Torniamo ad occuparci dell’ultimo episodio di violenza contro il personale sanitario al Policlinico di Bari. Nella serata del 23 maggio una 24enne si è presentata nel reparto di Neurologia accompagnata da familiari e fidanzato, chiedendo il ricovero per una presunta crisi epilettica. Dopo la visita, il medico di turno ha escluso condizioni gravi, consigliando alla giovane di recarsi al Pronto soccorso per ulteriori accertamenti.
A quel punto il fidanzato della ragazza, Nicola Moschetti, 35 anni, avrebbe aggredito il medico colpendolo con un pugno perché pretendeva il ricovero immediato. Il sanitario ha riportato lesioni ai denti e alla cornea, con una prognosi di sette giorni, e ha sporto denuncia.
Dopo l’aggressione, altri parenti della giovane si sono presentati in ospedale creando tensione all’interno della struttura, che è rimasta presidiata dalle forze dell’ordine fino al mattino. Moschetti è stato posto agli arresti domiciliari su disposizione della Procura e comparirà davanti al gip per la convalida del fermo.
Sull’episodio sono intervenuti il direttore sanitario del Policlinico, Danny Sivo, e il direttore generale Antonio Sanguedolce, che hanno condannato l’accaduto esprimendo solidarietà al personale coinvolto. Vicinanza ai medici aggrediti è stata espressa anche dal ministro della Salute Orazio Schillaci, che ha definito “intollerabili” le violenze contro gli operatori sanitari, ricordando l’inasprimento delle pene per chi aggredisce il personale medico.
“L’ennesimo episodio di violenza avvenuto al Policlinico di Bari ai danni di due medici ripropone con urgenza la necessità di un’organizzazione che dia garanzia di poter operare con sicurezza e serenità a tutto il personale, responsabilità che ricade in capo alla Asl e alla direzione delle strutture ospedaliere”. È quanto affermano in una nota congiunta i segretari generale della Camera del Lavoro di Bari, Domenico Ficco, e della Funzione Pubblica Cgil metropolitana, Giuseppe Altamura, a seguito dell’aggressione verificatasi nel reparto di Neurologia.

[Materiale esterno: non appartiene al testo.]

(* ===== verification/JsNumber.v ===== *)
(** JavaScript numbers: IEEE 754 doubles as dyadic rationals, the roundings of
    [parseInt], [parseFloat], [+] and [*], and [toString]. *)
From S2P Require Import Prelude JsString.

(** [Fin m e] is [m * 2 ^ e] with [m] odd; the zeros are apart. *)
Inductive num := NaN | Inf (neg : bool) | Zero (neg : bool) | Fin (m e : Z).

#[global] Instance num_eq_dec : EqDecision num.
Proof. solve_decision. Defined.

(** ** Rounding *)

Fixpoint odd_part (p : positive) (e : Z) : positive * Z :=
  match p with xO q => odd_part q (e + 1) | _ => (p, e) end.

(** The double [m * 2 ^ e], exact; [neg] is the sign of a zero. *)
Definition make (neg : bool) (m e : Z) : num :=
  match m with
  | Z0 => Zero neg
  | Zpos p => let '(q, e) := odd_part p e in Fin (Zpos q) e
  | Zneg p => let '(q, e) := odd_part p e in Fin (Zneg q) e
  end.

(** Nearest, ties to even, of [a / 2 ^ k]. *)
Definition round_shift (a k : Z) : Z :=
  let q := a / 2 ^ k in
  let r := a mod 2 ^ k in
  let half := 2 ^ (k - 1) in
  if r <? half then q else if half <? r then q + 1 else if Z.even q then q else q + 1.

(** Round the exact value [m * 2 ^ e] to a double. *)
Definition round (neg : bool) (m e : Z) : num :=
  if m =? 0 then Zero neg
  else
    let a := Z.abs m in
    let k := Z.max (Z.log2 a + 1 - 53) (-1074 - e) in
    let '(a, e) := if k <=? 0 then (a, e) else (round_shift a k, e + k) in
    if 1024 <=? Z.log2 a + e then Inf (m <? 0)
    else make (m <? 0) (if m <? 0 then - a else a) e.

Definition of_Z (z : Z) : num := round false z 0.

(** The double nearest to [n / d]: two guard bits and a sticky bit. *)
Definition round_ratio (neg : bool) (n d : Z) : num :=
  if n =? 0 then Zero neg
  else
    let sh := Z.max 0 (56 + Z.log2 d - Z.log2 n) in
    let q := Z.shiftl n sh / d in
    let sticky := if Z.shiftl n sh mod d =? 0 then 0 else 1 in
    round neg ((if neg then -1 else 1) * (2 * q + sticky)) (- sh - 1).

(** [d * 10 ^ x] *)
Definition of_decimal (neg : bool) (d x : Z) : num :=
  if 0 <=? x then round_ratio neg (d * 10 ^ x) 1 else round_ratio neg d (10 ^ (- x)).

(** ** Arithmetic *)

Definition neg (x : num) : num :=
  match x with
  | NaN => NaN
  | Inf s => Inf (negb s)
  | Zero s => Zero (negb s)
  | Fin m e => Fin (- m) e
  end.

Definition is_neg (x : num) : bool :=
  match x with NaN => false | Inf s | Zero s => s | Fin m _ => m <? 0 end.

Definition mul (x y : num) : num :=
  match x, y with
  | NaN, _ | _, NaN => NaN
  | Inf _, Zero _ | Zero _, Inf _ => NaN
  | Inf s, z | z, Inf s => Inf (xorb s (is_neg z))
  | Zero s, z | z, Zero s => Zero (xorb s (is_neg z))
  | Fin m e, Fin m' e' => round (xorb (m <? 0) (m' <? 0)) (m * m') (e + e')
  end.

Definition add (x y : num) : num :=
  match x, y with
  | NaN, _ | _, NaN => NaN
  | Inf s, Inf s' => if Bool.eqb s s' then Inf s else NaN
  | Inf s, _ | _, Inf s => Inf s
  | Zero s, Zero s' => Zero (s && s')
  | Zero _, z | z, Zero _ => z
  | Fin m e, Fin m' e' =>
      let lo := Z.min e e' in
      round false (m * 2 ^ (e - lo) + m' * 2 ^ (e' - lo)) lo
  end.

(** [x < y]; a NaN compares with nothing. *)
Definition num_lt (x y : num) : bool :=
  match x, y with
  | NaN, _ | _, NaN => false
  | Inf a, Inf b => a && negb b
  | Inf a, _ => a
  | _, Inf b => negb b
  | Zero _, Zero _ => false
  | Zero _, Fin m _ => 0 <? m
  | Fin m _, Zero _ => m <? 0
  | Fin m e, Fin m' e' => let d := Z.min e e' in m * 2 ^ (e - d) <? m' * 2 ^ (e' - d)
  end.

(** [x % 1 === 0] *)
Definition is_integral (x : num) : bool :=
  match x with Zero _ => true | Fin _ e => 0 <=? e | _ => false end.

(** The integer a number with [is_integral] is. *)
Definition to_Z (x : num) : Z := match x with Fin m e => m * 2 ^ e | _ => 0 end.

Definition isNegativeZero (x : num) : bool := match x with Zero s => s | _ => false end.

(** ** Parsing *)

(** [parseInt(s, radix)] *)
Definition parseInt_num (s : jsstr) (radix : Z) : num :=
  match parseInt s radix with
  | None => NaN
  | Some (s, m) => if s then neg (of_Z m) else of_Z m
  end.

(** The digits at the front of a string and what follows them. *)
Fixpoint span_digits (s : jsstr) : list Z * jsstr :=
  match s with
  | c :: s' => if (48 <=? c) && (c <=? 57) then
                 let '(ds, r) := span_digits s' in (c - 48 :: ds, r) else ([], s)
  | [] => ([], [])
  end.

(** The exponent part of a decimal literal, 0 when there is none. *)
Definition parse_exponent (s : jsstr) : Z :=
  match s with
  | c :: s' =>
      if (c =? 101) || (c =? 69) then
        let '(sgn, s') := match s' with
                          | 45 :: r => (-1, r) | 43 :: r => (1, r) | r => (1, r) end in
        sgn * digits_value 10 (fst (span_digits s'))
      else 0
  | [] => 0
  end.

(** [parseFloat(s)]: the longest prefix that is a decimal literal. *)
Definition parseFloat (s : jsstr) : num :=
  let s := trim_left s in
  let '(sgn, s) := match s with
                   | 45 :: r => (true, r) | 43 :: r => (false, r) | r => (false, r) end in
  if bool_decide (take 8 s = js "Infinity") then Inf sgn
  else
    let '(ip, r) := span_digits s in
    let '(fp, r) := match r with 46 :: r' => span_digits r' | _ => ([], r) end in
    match ip ++ fp with
    | [] => NaN
    | ds => of_decimal sgn (digits_value 10 ds) (parse_exponent r - Z.of_nat (length fp))
    end.

(** ** [toString(10)] *)

(** Position of the decimal point: [10 ^ (n - 1) <= m * 2 ^ e < 10 ^ n]. *)
Fixpoint down_to (fuel : nat) (m d n : Z) : Z :=
  match fuel with
  | O => n
  | S f => if d <=? m * 10 then n else down_to f (m * 10) d (n - 1)
  end.

Definition point (m e : Z) : Z :=
  if 0 <=? e then slen (digits 10 (m * 2 ^ e))
  else
    let i := m / 2 ^ (- e) in
    if 0 <? i then slen (digits 10 i) else down_to 400 m (2 ^ (- e)) 0.

(** The closest [k]-digit decimal [s * 10 ^ x] that rounds to the number. *)
Definition try_digits (m e n k : Z) : option (Z * Z) :=
  let x := n - k in
  let a := m * 2 ^ Z.max 0 e * 10 ^ Z.max 0 (- x) in
  let d := 2 ^ Z.max 0 (- e) * 10 ^ Z.max 0 x in
  let lo := a / d in
  let ok s := bool_decide (of_decimal false s x = Fin m e) in
  let near_lo := 2 * (a - lo * d) <=? d in
  let hi := if lo + 1 =? 10 ^ k then (10 ^ (k - 1), x + 1) else (lo + 1, x) in
  if near_lo && ok lo then Some (lo, x)
  else if ok (lo + 1) then Some hi
  else if ok lo then Some (lo, x) else None.

Fixpoint shortest (fuel : nat) (m e n k : Z) : Z * Z :=
  match try_digits m e n k, fuel with
  | Some r, _ => r
  | None, S f => shortest f m e n (k + 1)
  | None, O => (m * 2 ^ Z.max 0 e, 0)
  end.

Definition zeros (n : Z) : jsstr := replicate (Z.to_nat n) 48.

(** The layout of the digits [s] with the point after [n] digits. *)
Definition layout (s : jsstr) (n : Z) : jsstr :=
  let k := slen s in
  if (k <=? n) && (n <=? 21) then s ++ zeros (n - k)
  else if (0 <? n) && (n <=? 21) then take (Z.to_nat n) s ++ 46 :: drop (Z.to_nat n) s
  else if (-6 <? n) && (n <=? 0) then js "0." ++ zeros (- n) ++ s
  else
    let ex := (if n - 1 <? 0 then [45] else [43]) ++ digits 10 (Z.abs (n - 1)) in
    match s with
    | [d] => d :: 101 :: ex
    | d :: r => d :: 46 :: r ++ 101 :: ex
    | [] => []
    end.

Definition pos_to_string (m e : Z) : jsstr :=
  let n := point m e in
  let '(s, x) := shortest 17 m e n 1 in
  layout (digits 10 s) (slen (digits 10 s) + x).

(** Integers up to [2 ^ 53] have their decimal digits. *)
Definition toString10 (x : num) : jsstr :=
  match x with
  | NaN => js "NaN"
  | Inf s => (if s then [45] else []) ++ js "Infinity"
  | Zero _ => [48]
  | Fin m e =>
      if (0 <=? e) && (Z.abs (m * 2 ^ e) <=? 2 ^ 53) then int_to_string 10 (m * 2 ^ e)
      else (if m <? 0 then [45] else []) ++ pos_to_string (Z.abs m) e
  end.

(** [x.toString(radix)] of an integral number, for a power of two. *)
Definition toString_radix (radix : Z) (x : num) : jsstr := int_to_string radix (to_Z x).

(** ** Lemmas: integers below [2 ^ 53] are exact *)

Lemma odd_part_spec p e : let '(q, e') := odd_part p e in
  e <= e' /\ Zpos p = Zpos q * 2 ^ (e' - e).
Proof.
  revert e. induction p as [p IH|p IH|]; intros e; simpl.
  - split; [lia|]. by rewrite Z.sub_diag, Z.mul_1_r.
  - specialize (IH (e + 1)). destruct (odd_part p (e + 1)) as [q e']. destruct IH as [H1 H2].
    split; [lia|]. rewrite (Pos2Z.inj_xO p), H2.
    replace (e' - e) with (Z.succ (e' - (e + 1))) by lia. rewrite Z.pow_succ_r by lia. ring.
  - split; [lia|]. by rewrite Z.sub_diag.
Qed.

Definition safe_int (z : Z) : Prop := - 2 ^ 53 < z < 2 ^ 53.

Lemma of_Z_make z : safe_int z -> of_Z z = make false z 0.
Proof.
  intros Hz. unfold of_Z, round. destruct (Z.eqb_spec z 0) as [->|Hne]; [done|].
  assert (Hl : 0 <= Z.log2 (Z.abs z) < 53).
  { split; [apply Z.log2_nonneg|]. apply Z.log2_lt_pow2; unfold safe_int in Hz; lia. }
  destruct (Z.leb_spec (Z.max (Z.log2 (Z.abs z) + 1 - 53) (-1074 - 0)) 0); [|lia].
  destruct (Z.leb_spec 1024 (Z.log2 (Z.abs z) + 0)); [lia|].
  destruct (Z.ltb_spec z 0); [replace (- Z.abs z) with z by lia|replace (Z.abs z) with z by lia];
    by destruct z.
Qed.

Lemma of_Z_cases z : safe_int z ->
  (z = 0 /\ of_Z z = Zero false) \/
  (z <> 0 /\ exists m e, of_Z z = Fin m e /\ 0 <= e /\ m * 2 ^ e = z).
Proof.
  intros Hz. rewrite of_Z_make by done. destruct z as [|p|p]; simpl; [by left|right|right];
    (split; [done|]); pose proof (odd_part_spec p 0) as Ho;
    destruct (odd_part p 0) as [q e]; destruct Ho as [H1 H2]; rewrite Z.sub_0_r in H2;
    do 2 eexists; (split; [done|]); split; [done| |done|];
    rewrite ?Pos2Z.opp_pos, <- ?Pos2Z.opp_pos; lia.
Qed.

Lemma to_Z_of_Z z : safe_int z -> to_Z (of_Z z) = z.
Proof.
  intros Hz. destruct (of_Z_cases z Hz) as [[-> ->]|(_ & m & e & -> & _ & <-)]; done.
Qed.

Lemma is_integral_of_Z z : safe_int z -> is_integral (of_Z z) = true.
Proof.
  intros Hz. destruct (of_Z_cases z Hz) as [[_ ->]|(_ & m & e & -> & He & _)]; [done|].
  simpl. lia.
Qed.

Lemma toString10_of_Z z : safe_int z -> toString10 (of_Z z) = int_to_string 10 z.
Proof.
  intros Hz. destruct (of_Z_cases z Hz) as [[-> ->]|(_ & m & e & -> & He & E)]; [done|].
  unfold toString10. rewrite E. unfold safe_int in Hz.
  destruct (Z.leb_spec 0 e); [|lia]. destruct (Z.leb_spec (Z.abs z) (2 ^ 53)); [done|lia].
Qed.

Lemma neg_of_Z z : safe_int z -> z <> 0 -> neg (of_Z z) = of_Z (- z).
Proof.
  intros Hz Hne. rewrite !of_Z_make by (unfold safe_int in *; lia).
  destruct z as [|p|p]; simpl; [done| |]; by destruct (odd_part p 0).
Qed.

Lemma odd_part_idem p e : let '(q, e') := odd_part p e in odd_part q e' = (q, e').
Proof. revert e. induction p as [p IH|p IH|]; intros e; simpl; [done|apply IH|done]. Qed.

Lemma make_of_Z b m e z : safe_int z -> of_Z z = Fin m e -> make b m e = Fin m e.
Proof.
  intros Hz. rewrite of_Z_make by done. destruct z as [|p|p]; simpl; [done| |];
    pose proof (odd_part_idem p 0) as Hi; destruct (odd_part p 0) as [q e']; intros [= <- <-]; simpl; by rewrite Hi.
Qed.

(** The significand of a safe integer is not rounded. *)
Lemma round_exact b m e z : safe_int z -> of_Z z = Fin m e -> round b m e = Fin m e.
Proof.
  intros Hz E. destruct (of_Z_cases z Hz) as [[_ E0]|(Hne & m' & e' & E' & He & Hm)]; [by rewrite E0 in E|].
  rewrite E' in E. injection E as -> ->. pose proof (make_of_Z (m <? 0) m e z Hz E') as Hmk.
  assert (m <> 0) by (intros ->; lia). unfold round. destruct (Z.eqb_spec m 0); [done|].
  assert (Hl : Z.log2 (Z.abs m) + e < 53).
  { rewrite Z.add_comm, <- (Z.log2_mul_pow2 (Z.abs m) e) by lia. rewrite <- (Z.abs_eq (2 ^ e)) by lia.
    rewrite <- Z.abs_mul, Hm. apply Z.log2_lt_pow2; unfold safe_int in Hz; lia. }
  pose proof (Z.log2_nonneg (Z.abs m)).
  destruct (Z.leb_spec (Z.max (Z.log2 (Z.abs m) + 1 - 53) (-1074 - e)) 0); [|lia].
  destruct (Z.leb_spec 1024 (Z.log2 (Z.abs m) + e)); [lia|].
  destruct (Z.ltb_spec m 0); [replace (- Z.abs m) with m by lia|replace (Z.abs m) with m by lia]; done.
Qed.

Lemma mul_sign z : safe_int z -> mul (of_Z 1) (of_Z z) = of_Z z.
Proof.
  intros Hz. destruct (of_Z_cases z Hz) as [[-> _]|(Hne & m & e & E & He & Hm)]; [done|].
  rewrite E. change (of_Z 1) with (Fin 1 0). cbn [mul]. rewrite Z.mul_1_l, Z.add_0_l.
  by apply (round_exact _ m e z).
Qed.

Lemma mul_sign_neg z : safe_int z -> z <> 0 -> mul (of_Z (-1)) (of_Z z) = of_Z (- z).
Proof.
  intros Hz Hne. pose proof (neg_of_Z z Hz Hne) as Hn.
  destruct (of_Z_cases z Hz) as [[-> _]|(_ & m & e & E & He & Hm)]; [done|].
  rewrite E in Hn |- *. cbn [neg] in Hn. change (of_Z (-1)) with (Fin (-1) 0). cbn [mul].
  rewrite Z.add_0_l, <- Hn. replace (-1 * m) with (- m) by lia.
  apply (round_exact _ _ _ (- z)); [unfold safe_int in *; lia|done].
Qed.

“Non può esserci alcuna ragione che spinge a individuare nel personale medico e paramedico qualcuno su cui scaricare tensioni e ansie legate alla propria o altrui condizione di salute, specie se ci si arroga il diritto di saltare i percorsi assistenziali previsti dai protocolli”, afferma Altamura. “Ai medici aggrediti e minacciati va tutta la solidarietà e vicinanza della Fp Cgil provinciale. Non è il primo episodio che si registra e pertanto chiediamo alla dirigenza del Policlinico di predisporre protocolli e misure che diano concretamente a tutto il personale la garanzia di operare nel pieno della sicurezza e della serenità. Denunciamo da tempo come si proceda con gravi lacune nelle piante organiche che reclamano assunzioni per migliorare la risposta in termini di quantità dei servizi e alleggerire il carico di lavoro di un personale allo stremo. Per fare questo è evidente come servano più risorse a livello nazionale per la sanità pubblica”.
Tema ripreso dal segretario della Camera del Lavoro, Ficco: “La Cgil è in campo con due proposte di legge di iniziativa popolare, per le quali stiamo raccogliendo le firme, e una delle due punta ad ancorare il finanziamento della sanità pubblica al Pil nella misura del 7,5%. Oggi siamo oltre un punto percentuale sotto, e questo significa regioni – non solo la Puglia – in difficoltà con i bilanci, impossibilità di adeguare gli organici, di potenziare le infrastrutture, di costruire quella rete di sanità territoriale e di prossimità che è l’unica via possibile per evitare gli affollamenti oggi spesso insostenibili delle strutture di emergenze urgenza degli ospedali. Invece questo Governo stanzia sempre meno risorse per il sistema sanitario nazionale, a tutto vantaggio del sistema privato che però non è accessibile dalla maggioranza delle persone che vive con redditi da lavoro e pensione”.